Desde hace décadas, uno de los reclamos que con más fuerza y justificadas razones se hace al Estado colombiano es el que tiene que ver con la necesidad de acercar la justicia la ciudadano, hacerla más eficiente, efectiva y con mayores garantías de accesibilidad.
Operadores, ciudadanos y abogados, han sufrido las deficiencias de un sistema caracterizado, entre otras, por la congestión de los despachos y los eternos términos en la resolución de los conflictos que naturalmente se presentan en una sociedad y que deben ser dirimidos con objetividad, imparcialidad y eficiencia por los funcionarios competentes. La rama judicial fue, durante largos años, la cenicienta de los poderes del Estado. Ese fue uno de los desequilibrios que quiso remediar el Constituyente del 91 cuando buscó que esta rama fuera independiente en el manejo de sus recursos y no estuviera supeditada para ello al poder Ejecutivo, que al juez se le reconociera su majestad y que ello se viera reflejado de diversas maneras pero también que quienes ostentan la calidad de jueces sean personas virtuosas formados en valores y en humanidades, tuvieran las más altas calidades éticas y contaran con todas las herramientas que les permitan cumplir a cabalidad con su labor.
A pesar de ello, y durante los treinta años de vigencia de la Carta Política, las deficiencias en la prestación del servicio esencial de justicia han persistido y no ha sido posible superar los inconvenientes en materia de agilidad, acceso y condiciones generales adecuadas para una eficiente prestación del servicio.
Esta situación, contrastada con los avances tecnológicos que se han aplicado a variados sectores, ha intensificado el clamor generalizado en torno a la importancia, necesidad y urgencia por utilizar esos logros para conseguir una justicia pronta y eficaz.
Ello fue aún más evidente a propósito de la pandemia del siglo XXI que reveló con crudeza las falencias del sistema. Afortunadamente, tanto instituciones de la rama judicial como el Gobierno, reaccionaron adecuadamente y fueron creando los mecanismos y herramientas para que un porcentaje importante de prestadores del servicio pudiera desarrollar su actividad a través de canales digitales. Sin embargo, factores como la desigualdad existente por regiones y aún por niveles entre las jurisdicciones dejaron ver que dichos esfuerzos no eran suficientes y que seguía requiriéndose un programa específico, que contara con importantes recursos económicos, que permitiera avanzar de manera decidida en la digitalización de la justicia.

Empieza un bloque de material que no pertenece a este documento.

Lemma groupby_from (groups : list (Z * list A)) (rows : list A) :
  well_grouped key groups ->
  let result := foldl (fun gs a => group_insert (key a) a gs) groups rows in
  well_grouped key result /\
  concat result.*2 ≡ₚ concat groups.*2 ++ rows /\
  (forall k, k ∈ result.*1 <-> k ∈ groups.*1 \/ k ∈ key <$> rows).
Proof.
  revert groups. induction rows as [|a rows IH]; intros groups Hw; simpl.
  - split; [exact Hw|]. split; [now rewrite app_nil_r|].
    intros k. rewrite elem_of_nil. tauto.
  - destruct (IH (group_insert (key a) a groups) (group_insert_well a groups Hw))
      as (Hw' & Hp & Hk).
    split; [exact Hw'|]. split.
    + rewrite Hp, group_insert_perm. simpl. apply Permutation_middle.
    + intros k. rewrite Hk, group_insert_keys, elem_of_cons. tauto.
Qed.

Lemma groupby_spec (rows : list A) :
  well_grouped key (groupby key rows) /\
  concat (groupby key rows).*2 ≡ₚ rows /\
  (forall k, k ∈ (groupby key rows).*1 <-> k ∈ key <$> rows).
Proof.
  destruct (groupby_from [] rows) as (Hw & Hp & Hk).
  - split; constructor.
  - split; [exact Hw|]. split; [exact Hp|].
    intros k. rewrite (Hk k). simpl. rewrite elem_of_nil. tauto.
Qed.

End GroupbyFacts.

Section DailyYieldFacts.
Import Pandas Groupby DashboardDaily.
Local Open Scope Q_scope.

Lemma sum_app (l1 l2 : list Q) : sum (l1 ++ l2) == sum l1 + sum l2.
Proof.
  induction l1 as [|x l1 IH]; simpl.
  - now rewrite Qplus_0_l.
  - unfold sum in *. simpl. rewrite IH. now rewrite Qplus_assoc.
Qed.

Lemma sum_perm (l1 l2 : list Q) : l1 ≡ₚ l2 -> sum l1 == sum l2.
Proof.
  induction 1 as [|x l1 l2 _ IH|x y l|l1 l2 l3 _ IH1 _ IH2]; unfold sum in *; simpl.
  - reflexivity.
  - now rewrite IH.
  - rewrite !Qplus_assoc. now rewrite (Qplus_comm y x).
  - now rewrite IH1.
Qed.

Lemma sum_concat (ls : list (list Q)) : sum (concat ls) == sum (map sum ls).
Proof.
  induction ls as [|l ls IH]; [reflexivity|].
  simpl. rewrite sum_app, IH. reflexivity.
Qed.

Lemma sum_scale (c : Q) (l : list Q) :
  sum (map (fun x => x * c) l) == sum l * c.
Proof.
  induction l as [|x l IH]; unfold sum in *; simpl.
  - now rewrite Qmult_0_l.
  - rewrite IH. now rewrite Qmult_plus_distr_l.
Qed.

Lemma sum_bounds (lo hi : Q) (l : list Q) :
  Forall (fun x => lo <= x <= hi) l ->
  lo * inject_Z (Z.of_nat (length l)) <= sum l <=
  hi * inject_Z (Z.of_nat (length l)).
Proof.
  induction 1 as [|x l [Hlo Hhi] _ [IHlo IHhi]]; unfold sum in *.
  - simpl. rewrite !Qmult_0_r. split; apply Qle_refl.
  - cbn [length foldr]. rewrite Nat2Z.inj_succ, <- Z.add_1_r, inject_Z_plus.
    change (inject_Z 1) with 1. rewrite !Qmult_plus_distr_r, !Qmult_1_r.
    split.
    + rewrite (Qplus_comm x). now apply Qplus_le_compat.
    + rewrite (Qplus_comm x). now apply Qplus_le_compat.
Qed.

Lemma mean_bounds (lo hi : Q) (l : list Q) :
  l <> [] -> Forall (fun x => lo <= x <= hi) l -> lo <= mean l <= hi.
Proof.
  intros Hne Hall. destruct (sum_bounds lo hi l Hall) as [Hlo Hhi].
  assert (Hn : 0 < inject_Z (Z.of_nat (length l))).
  { destruct l; [contradiction|]. cbn [length].
    rewrite <- (Zlt_Qlt 0). lia. }
  unfold mean. split.
  - now apply Qle_shift_div_l.
  - now apply Qle_shift_div_r.
Qed.

Lemma sorted_keys_NoDup (keys : list Z) :
  StronglySorted Z.lt keys -> NoDup keys.
Proof.
  induction 1 as [|k keys _ IH Hlt]; constructor; [|exact IH].
  intros Hin. rewrite Forall_forall in Hlt. specialize (Hlt k Hin). lia.
Qed.

Lemma daily_yield_hours (df : list loaded_row) :
  hourly_Hour <$> calculate_daily_yield df = (groupby Hour df).*1.
Proof.
  unfold calculate_daily_yield. change (map ?f ?l) with (f <$> l).
  rewrite <- list_fmap_compose. now apply list_fmap_ext.
Qed.

Lemma daily_yield_hours_NoDup (df : list loaded_row) :
  NoDup (hourly_Hour <$> calculate_daily_yield df).
Proof.
  rewrite daily_yield_hours.
  destruct (groupby_spec Hour df) as ([Hs _] & _). now apply sorted_keys_NoDup.
Qed.

(** X15. The daily-yield table has exactly one row for every hour that
    occurs in the data, and lists the hours in increasing order. *)
Theorem X15_daily_yield_one_row_per_hour (df : list loaded_row) :
  StronglySorted Z.lt (hourly_Hour <$> calculate_daily_yield df) /\
  NoDup (hourly_Hour <$> calculate_daily_yield df) /\
  (forall h, h ∈ hourly_Hour <$> calculate_daily_yield df <-> h ∈ Hour <$> df).
Proof.
  rewrite daily_yield_hours.
  destruct (groupby_spec Hour df) as ([Hs _] & _ & Hk).
  split; [exact Hs|]. split; [now apply sorted_keys_NoDup | exact Hk].
Qed.

Lemma grouped_yield (groups : list (Z * list loaded_row)) :
  sum (map (fun g => sum (map Yield_Energy_kWh g.2)) groups)
  == sum (map Yield_Energy_kWh (concat groups.*2)).
Proof.
  rewrite concat_map, sum_concat.
  change (groups.*2) with (map snd groups). now rewrite !map_map.
Qed.

Lemma hourly_yield_total (df : list loaded_row) :
  sum (map hourly_Yield_Energy_kWh (calculate_daily_yield df))
  == total_yield df.
Proof.
  unfold calculate_daily_yield, total_yield. rewrite map_map. cbn [hourly_Yield_Energy_kWh].
  rewrite grouped_yield. apply sum_perm.
  destruct (groupby_spec Hour df) as (_ & Hp & _).
  change (map ?f ?l) with (f <$> l). now rewrite Hp.
Qed.

(** X16. The hourly table is consistent with the day's totals shown on the
    same page: its yields add up to the total yield, its exported energies
    to the total exported (40 percent) and its self-use energies to the
    total self-use (60 percent); in every row exported plus self-use is
    the row's yield. *)
Theorem X16_hourly_split_adds_up (df : list loaded_row) :
  let hourly := calculate_daily_yield df in
  sum (map hourly_Yield_Energy_kWh hourly) == total_yield df /\
  sum (map Exported_Energy_kWh hourly)
    == Dashboard.total_exported (total_yield df) /\
  sum (map SelfUse_Energy_kWh hourly)
    == Dashboard.total_self_use (total_yield df) /\
  Forall (fun r => Exported_Energy_kWh r + SelfUse_Energy_kWh r
                   == hourly_Yield_Energy_kWh r) hourly.
Proof.
  intros hourly. pose proof (hourly_yield_total df) as Ht. fold hourly in Ht.
  split; [exact Ht|]. split; [|split].
  - unfold Dashboard.total_exported. rewrite <- Ht.
    rewrite <- sum_scale. unfold hourly, calculate_daily_yield.
    rewrite !map_map. reflexivity.
  - unfold Dashboard.total_self_use. rewrite <- Ht.
    rewrite <- sum_scale. unfold hourly, calculate_daily_yield.
    rewrite !map_map. reflexivity.
  - unfold hourly, calculate_daily_yield. apply Forall_forall.
    intros r Hr. apply list_elem_of_In, in_map_iff in Hr as (g & <- & _).
    cbn [Exported_Energy_kWh SelfUse_Energy_kWh hourly_Yield_Energy_kWh].
    field.
Qed.

(** X17. Every group the hourly mean is taken over has at least one row,
    so the number of rows the mean divides by is never zero; and the
    hourly mean of the AC power stays within any bounds that hold for
    every row of the data. *)
Theorem X17_hourly_mean_within_row_bounds
    (lo hi : Q) (df : list loaded_row) :
  Forall (fun r => lo <= AC_Power_kW r <= hi) df ->
  Forall (fun group => (0 < length (map AC_Power_kW group.2))%nat)
         (groupby Hour df) /\
  Forall (fun r => lo <= hourly_AC_Power_kW r <= hi)
         (calculate_daily_yield df).
Proof.
  intros Hall. unfold calculate_daily_yield.
  destruct (groupby_spec Hour df) as ([_ Hf] & Hp & _).
  split.
  { apply Forall_forall. intros g Hg.
    rewrite Forall_forall in Hf. destruct (Hf g Hg) as [Hne _].
    rewrite length_map. destruct g.2; [contradiction | simpl; lia]. }
  apply Forall_forall. intros r Hr.
  apply list_elem_of_In, in_map_iff in Hr as (g & <- & Hg).
  cbn [hourly_AC_Power_kW].
  rewrite Forall_forall in Hf. destruct (Hf g) as [Hne _];
    [now apply list_elem_of_In|].
  apply mean_bounds.
  - intros E. apply map_eq_nil in E. contradiction.
  - apply Forall_forall. intros x Hx.
    apply list_elem_of_In, in_map_iff in Hx as (a & <- & Ha).
    rewrite Forall_forall in Hall. apply Hall.
    rewrite <- Hp. apply list_elem_of_In, in_concat.
    exists g.2. split; [|exact Ha].
    change (groupby Hour df).*2 with (map snd (groupby Hour df)).
    now apply in_map.
Qed.

Lemma X17_witness :
  let df := [ {| Hour := 9; Yield_Energy_kWh := 1; Total_DC_Power_W := 500;
                 AC_Power_kW := 0.45 |};
              {| Hour := 10; Yield_Energy_kWh := 2; Total_DC_Power_W := 900;
                 AC_Power_kW := 0.8 |};
              {| Hour := 9; Yield_Energy_kWh := 1.5; Total_DC_Power_W := 700;
                 AC_Power_kW := 0.65 |} ] in
  Forall (fun group => (0 < length (map AC_Power_kW group.2))%nat)
         (groupby Hour df) /\
  Forall (fun r => 0 <= hourly_AC_Power_kW r <= 5) (calculate_daily_yield df).
Proof.
  intros df. apply X17_hourly_mean_within_row_bounds.
  repeat constructor; discriminate.
Defined.

(** X18. The bar chart of the daily yield shows at most seven bars: the
    rows it picks all have an hour among 6, 8, 10, 12, 14, 16 and 18, and
    no hour is picked twice. *)
Theorem X18_display_rows (df : list loaded_row) :
  let shown := display_data (calculate_daily_yield df) in
  (length shown <= 7)%nat /\
  NoDup (hourly_Hour <$> shown) /\
  Forall (fun r => hourly_Hour r ∈ display_hours) shown.
Proof.
  intros shown.
  assert (Hnd : NoDup (hourly_Hour <$> shown)).
  { apply sublist_NoDup with (hourly_Hour <$> calculate_daily_yield df).
    - apply daily_yield_hours_NoDup.
    - apply fmap_sublist, sublist_filter. }
  assert (Hin : Forall (fun r => hourly_Hour r ∈ display_hours) shown).
  { apply Forall_forall. intros r Hr.
    now apply list_elem_of_filter in Hr as [Hr _]. }
  split; [|split; assumption].
  rewrite <- (length_fmap hourly_Hour).
  change 7%nat with (length display_hours).
  apply submseteq_length, NoDup_submseteq; [exact Hnd|].
  intros h Hh. apply list_elem_of_fmap in Hh as (r & -> & Hr).
  rewrite Forall_forall in Hin. now apply Hin.
Qed.

Lemma append_length (s t : string) :
  String.length (s +:+ t) = (String.length s + String.length t)%nat.
Proof. induction s as [|a s IH]; simpl; [reflexivity | now rewrite IH]. Qed.

Lemma append_inj_same_suffix_length (s1 s2 t1 t2 : string) :
  String.length t1 = String.length t2 ->
  s1 +:+ t1 = s2 +:+ t2 -> s1 = s2 /\ t1 = t2.
Proof.
  intros Hlen. revert s2. induction s1 as [|a s1 IH]; intros [|b s2] H; simpl in H.
  - now split.
  - exfalso. apply (f_equal String.length) in H. simpl in H.
    rewrite !append_length in H. simpl in H. lia.
  - exfalso. apply (f_equal String.length) in H. simpl in H.
    rewrite !append_length in H. simpl in H. lia.
  - injection H as -> H. destruct (IH s2 H) as [-> ->]. now split.
Qed.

Es por ello que resulta fundamental reconocer el gran avance que se ha producido con la aprobación que el Consejo Nacional de Política Económica y Social (Conpes) para contratar la operación de crédito público externo con la banca multilateral para financiar la primera fase del programa para la transformación digital de la justicia en Colombia.
Por supuesto, ello supone que existe un plan organizado y bien estructurado que viene elaborándose desde 1996 cuando se aprobó la ley estatutaria de administración de justicia que incorporó el uso de las tecnologías y estableció un marco de política de justicia digital. En los últimos años ha habido interesantes y oportunos desarrollos, primero con la aprobación del Plan Nacional de Desarrollo 2018-2022 en materia de sistema de justicia con transformación digital, posteriormente con el Conpes sobre política nacional para la transformación digital e inteligencia artificial (2019) y ya en medio de la pandemia, con el Decreto 806 de 2020 sobre tecnologías de la información aplicadas a las actuaciones judiciales y finalmente con el Plan estratégico de transformación digital de la Rama 2021-2025, cuya primera fase es precisamente la que ya cuenta con los recursos para iniciar su implementación.